> **What this task involves**: Copy, from the data below, each line that has the word "unchanged".

+++ Data to process

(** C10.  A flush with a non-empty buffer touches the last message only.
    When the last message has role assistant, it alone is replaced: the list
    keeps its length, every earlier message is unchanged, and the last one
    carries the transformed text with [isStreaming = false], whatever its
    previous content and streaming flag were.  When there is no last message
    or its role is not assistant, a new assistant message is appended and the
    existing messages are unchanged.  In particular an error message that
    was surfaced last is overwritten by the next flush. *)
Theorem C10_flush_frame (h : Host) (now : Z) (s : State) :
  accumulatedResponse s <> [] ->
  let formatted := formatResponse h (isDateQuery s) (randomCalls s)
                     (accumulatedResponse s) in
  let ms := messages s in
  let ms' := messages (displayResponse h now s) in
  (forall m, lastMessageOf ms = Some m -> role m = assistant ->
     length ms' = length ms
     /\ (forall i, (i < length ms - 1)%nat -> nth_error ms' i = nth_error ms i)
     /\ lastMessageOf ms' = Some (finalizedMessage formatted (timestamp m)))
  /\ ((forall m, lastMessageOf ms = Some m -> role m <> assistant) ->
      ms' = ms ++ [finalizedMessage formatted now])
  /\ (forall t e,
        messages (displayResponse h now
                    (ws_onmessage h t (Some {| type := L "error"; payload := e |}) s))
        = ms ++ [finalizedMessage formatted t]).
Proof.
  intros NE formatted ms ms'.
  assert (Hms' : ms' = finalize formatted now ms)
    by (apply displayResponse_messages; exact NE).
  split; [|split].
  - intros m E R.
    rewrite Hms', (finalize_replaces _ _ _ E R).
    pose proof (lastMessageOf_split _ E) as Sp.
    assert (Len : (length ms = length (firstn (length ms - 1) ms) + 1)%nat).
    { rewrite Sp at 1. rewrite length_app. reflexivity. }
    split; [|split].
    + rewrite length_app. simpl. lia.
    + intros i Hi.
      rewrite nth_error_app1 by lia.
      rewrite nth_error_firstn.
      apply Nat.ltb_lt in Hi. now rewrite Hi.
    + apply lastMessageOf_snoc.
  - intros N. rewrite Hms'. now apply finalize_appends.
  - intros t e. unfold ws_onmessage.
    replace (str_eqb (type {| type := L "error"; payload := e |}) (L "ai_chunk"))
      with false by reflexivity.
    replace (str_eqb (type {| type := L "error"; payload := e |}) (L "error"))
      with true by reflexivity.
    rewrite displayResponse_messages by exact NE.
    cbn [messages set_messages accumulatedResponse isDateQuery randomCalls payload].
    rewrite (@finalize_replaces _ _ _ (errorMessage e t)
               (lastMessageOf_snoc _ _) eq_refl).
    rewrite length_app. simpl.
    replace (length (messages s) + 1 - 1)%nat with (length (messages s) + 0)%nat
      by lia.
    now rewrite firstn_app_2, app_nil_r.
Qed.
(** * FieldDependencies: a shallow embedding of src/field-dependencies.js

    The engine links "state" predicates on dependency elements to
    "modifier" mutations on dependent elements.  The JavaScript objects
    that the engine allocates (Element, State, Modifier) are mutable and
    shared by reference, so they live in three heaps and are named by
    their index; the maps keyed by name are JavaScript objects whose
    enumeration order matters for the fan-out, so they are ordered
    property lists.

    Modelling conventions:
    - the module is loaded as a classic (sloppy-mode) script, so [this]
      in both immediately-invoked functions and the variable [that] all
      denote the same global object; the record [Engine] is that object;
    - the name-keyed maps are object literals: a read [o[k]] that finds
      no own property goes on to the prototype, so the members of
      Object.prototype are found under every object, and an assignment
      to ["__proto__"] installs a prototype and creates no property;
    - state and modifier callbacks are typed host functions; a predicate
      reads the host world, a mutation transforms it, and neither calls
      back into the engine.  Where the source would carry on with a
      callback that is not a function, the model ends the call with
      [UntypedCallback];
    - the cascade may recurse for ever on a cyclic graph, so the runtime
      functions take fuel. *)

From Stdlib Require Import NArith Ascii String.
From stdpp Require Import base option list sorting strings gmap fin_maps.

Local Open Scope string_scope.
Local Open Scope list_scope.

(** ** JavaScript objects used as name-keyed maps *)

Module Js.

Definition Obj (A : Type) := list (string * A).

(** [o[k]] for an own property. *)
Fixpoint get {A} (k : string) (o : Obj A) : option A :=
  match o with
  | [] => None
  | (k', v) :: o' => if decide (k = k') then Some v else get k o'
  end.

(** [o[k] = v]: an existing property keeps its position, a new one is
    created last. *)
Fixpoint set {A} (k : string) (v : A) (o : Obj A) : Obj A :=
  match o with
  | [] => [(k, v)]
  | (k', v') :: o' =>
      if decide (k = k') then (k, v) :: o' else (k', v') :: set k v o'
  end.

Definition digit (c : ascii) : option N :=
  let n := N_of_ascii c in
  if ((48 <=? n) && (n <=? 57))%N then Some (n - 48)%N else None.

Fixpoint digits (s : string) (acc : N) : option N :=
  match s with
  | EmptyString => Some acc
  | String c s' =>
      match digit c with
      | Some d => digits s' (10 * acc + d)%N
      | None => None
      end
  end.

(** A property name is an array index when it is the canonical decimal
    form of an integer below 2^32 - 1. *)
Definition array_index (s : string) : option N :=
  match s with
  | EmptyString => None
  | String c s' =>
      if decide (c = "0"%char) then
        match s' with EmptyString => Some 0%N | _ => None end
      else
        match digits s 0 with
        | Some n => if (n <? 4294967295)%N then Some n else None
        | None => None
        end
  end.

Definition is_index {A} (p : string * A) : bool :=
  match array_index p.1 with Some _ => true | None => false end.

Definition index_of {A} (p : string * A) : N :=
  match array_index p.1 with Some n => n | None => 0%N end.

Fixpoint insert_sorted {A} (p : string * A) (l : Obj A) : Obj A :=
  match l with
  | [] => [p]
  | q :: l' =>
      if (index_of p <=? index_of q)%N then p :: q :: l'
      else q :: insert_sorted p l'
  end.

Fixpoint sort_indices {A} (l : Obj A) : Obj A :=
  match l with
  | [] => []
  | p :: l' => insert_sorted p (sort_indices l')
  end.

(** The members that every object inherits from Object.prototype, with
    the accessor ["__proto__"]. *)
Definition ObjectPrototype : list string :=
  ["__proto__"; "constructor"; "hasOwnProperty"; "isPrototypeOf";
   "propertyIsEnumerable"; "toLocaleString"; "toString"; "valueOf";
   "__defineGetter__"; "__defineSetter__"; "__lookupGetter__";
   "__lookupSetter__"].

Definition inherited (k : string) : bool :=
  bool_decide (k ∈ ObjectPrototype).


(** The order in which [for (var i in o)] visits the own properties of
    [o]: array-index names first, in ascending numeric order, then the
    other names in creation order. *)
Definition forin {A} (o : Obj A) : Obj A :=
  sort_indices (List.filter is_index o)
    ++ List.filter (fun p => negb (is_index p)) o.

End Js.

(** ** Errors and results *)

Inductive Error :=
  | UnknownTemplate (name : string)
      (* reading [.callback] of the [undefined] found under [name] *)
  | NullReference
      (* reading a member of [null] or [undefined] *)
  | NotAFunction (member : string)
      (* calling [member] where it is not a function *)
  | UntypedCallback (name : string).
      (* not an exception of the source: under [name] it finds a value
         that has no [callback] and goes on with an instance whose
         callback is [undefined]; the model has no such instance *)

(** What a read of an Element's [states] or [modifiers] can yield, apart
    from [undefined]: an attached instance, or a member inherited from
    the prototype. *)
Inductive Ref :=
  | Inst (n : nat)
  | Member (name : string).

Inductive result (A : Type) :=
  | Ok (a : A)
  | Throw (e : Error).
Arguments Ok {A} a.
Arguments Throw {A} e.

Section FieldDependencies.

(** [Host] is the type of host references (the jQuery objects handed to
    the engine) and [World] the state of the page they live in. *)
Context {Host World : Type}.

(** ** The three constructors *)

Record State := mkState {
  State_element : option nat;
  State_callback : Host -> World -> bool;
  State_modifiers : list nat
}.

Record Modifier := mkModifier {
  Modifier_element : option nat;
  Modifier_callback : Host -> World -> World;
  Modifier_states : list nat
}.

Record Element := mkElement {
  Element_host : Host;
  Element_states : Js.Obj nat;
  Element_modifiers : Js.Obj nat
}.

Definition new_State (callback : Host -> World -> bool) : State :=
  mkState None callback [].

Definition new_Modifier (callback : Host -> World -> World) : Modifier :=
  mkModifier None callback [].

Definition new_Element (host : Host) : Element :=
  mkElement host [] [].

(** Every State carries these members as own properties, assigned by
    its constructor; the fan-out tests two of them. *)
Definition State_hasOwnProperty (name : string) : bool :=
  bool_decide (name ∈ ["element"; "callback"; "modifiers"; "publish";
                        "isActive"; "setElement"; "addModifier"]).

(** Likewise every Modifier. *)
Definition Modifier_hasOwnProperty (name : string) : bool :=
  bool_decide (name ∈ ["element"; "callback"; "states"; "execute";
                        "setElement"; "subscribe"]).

++++++

> **Result for this exercise**:
    keeps its length, every earlier message is unchanged, and the last one
    existing messages are unchanged.  In particular an error message that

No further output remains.